▶ Work to complete:
Look in the data below for the line that contains "- by eapply placed_merge_page.". Copy that line and the remaining lines exactly.

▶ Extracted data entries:
□ □ □ □ □

(** ** Histories whose merged pins were checked *)

(** A transaction of the history, where what a merge writes is of a tidy pin. *)
Inductive checked_step (s : Store) : Store -> Prop :=
| checked_own s' : own_step s s' -> checked_step s s'
| checked_upsert i b s' : wiped i -> tidy_item i -> upsert i s = Ok (b, s') -> checked_step s s'
| checked_page ids expected writes bs s' : Forall wiped writes -> Forall tidy_item writes ->
    merge_page ids expected writes s = Ok (bs, s') -> checked_step s s'
| checked_pin_state id p o at_ b s' : tidy_pin p o -> apply_pin_state id p o at_ s = (b, s') -> checked_step s s'.
Lemma checked_is_step s s' : checked_step s s' -> step s s'.
Proof.
  intros [s1 H|i b s1 Hw _ H|ids ex ws bs s1 Hw _ H|id p o at_ b s1 _ H];
    [by apply step_own|by eapply step_upsert|by eapply step_page|by eapply step_pin_state].
Qed.
Lemma own_step_placed s s' : own_step s s' -> placed s -> placed s'.
Proof.
  intros [item text seal i c s1 Hid He|id now b s1 He|through now n s1 He|id at_ o s1 He|id ch now b s1 He
         |max n s1 He|max n s1 He|cutoff n s1 He|rng sy id p now later b s1 He|rng sy ids now later n s1 He
         |rng m uuid now s1 He] Hs.
  - by eapply placed_capture.
  - by eapply placed_soft_delete.
  - by eapply placed_delete_all.
  - by eapply placed_promote.
  - by eapply placed_set_secret.
  - revert He. unfold evict_over_cap. case_match; [by intros [= _ <-]|]. intros He. by eapply placed_hard_delete.
  - revert He. unfold evict_over_byte_cap. case_match; [by intros [= _ <-]|]. intros He. by eapply placed_hard_delete.
  - by eapply placed_hard_delete.
  - by eapply placed_set_pinned.
  - by eapply placed_reorder.
  - by eapply (mutate_history_tags_keeps placed rng (placed_org_write rng)).
Qed.
Lemma checked_step_placed s s' : checked_step s s' -> placed s -> placed s'.
Proof.
  intros [s1 H|i b s1 _ Hi H|ids ex ws bs s1 _ Hi H|id p o at_ b s1 Hp H].
  - by apply own_step_placed.
  - by eapply placed_upsert_item.
  - by eapply placed_merge_page.
  - by eapply placed_apply_pin_state.
Qed.
(** Starting from a well-formed history without strays, as the empty one is. *)
Record settled (s : Store) : Prop := { st_good : good s; st_placed : placed s }.
Lemma settled_steps s s' : settled s -> rtc checked_step s s' -> settled s'.
Proof.
  intros Hs H. induction H as [s|s1 s2 s3 H _ IH]; [done|]. apply IH. destruct Hs as [Hg Hp].
  split; [eapply step_good; [exact Hg|by apply checked_is_step]|by eapply checked_step_placed].
Qed.
Lemma empty_settled : settled empty_store.
Proof. split; [apply empty_good|]. by split; intros k r; cbn; rewrite lookup_empty. Qed.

□ □ □ □ □

▶ Problem solution:
  - by eapply placed_merge_page.
  - by eapply placed_apply_pin_state.
Qed.
(** Starting from a well-formed history without strays, as the empty one is. *)
Record settled (s : Store) : Prop := { st_good : good s; st_placed : placed s }.
Lemma settled_steps s s' : settled s -> rtc checked_step s s' -> settled s'.
Proof.
  intros Hs H. induction H as [s|s1 s2 s3 H _ IH]; [done|]. apply IH. destruct Hs as [Hg Hp].
  split; [eapply step_good; [exact Hg|by apply checked_is_step]|by eapply checked_step_placed].
Qed.
Lemma empty_settled : settled empty_store.
Proof. split; [apply empty_good|]. by split; intros k r; cbn; rewrite lookup_empty. Qed.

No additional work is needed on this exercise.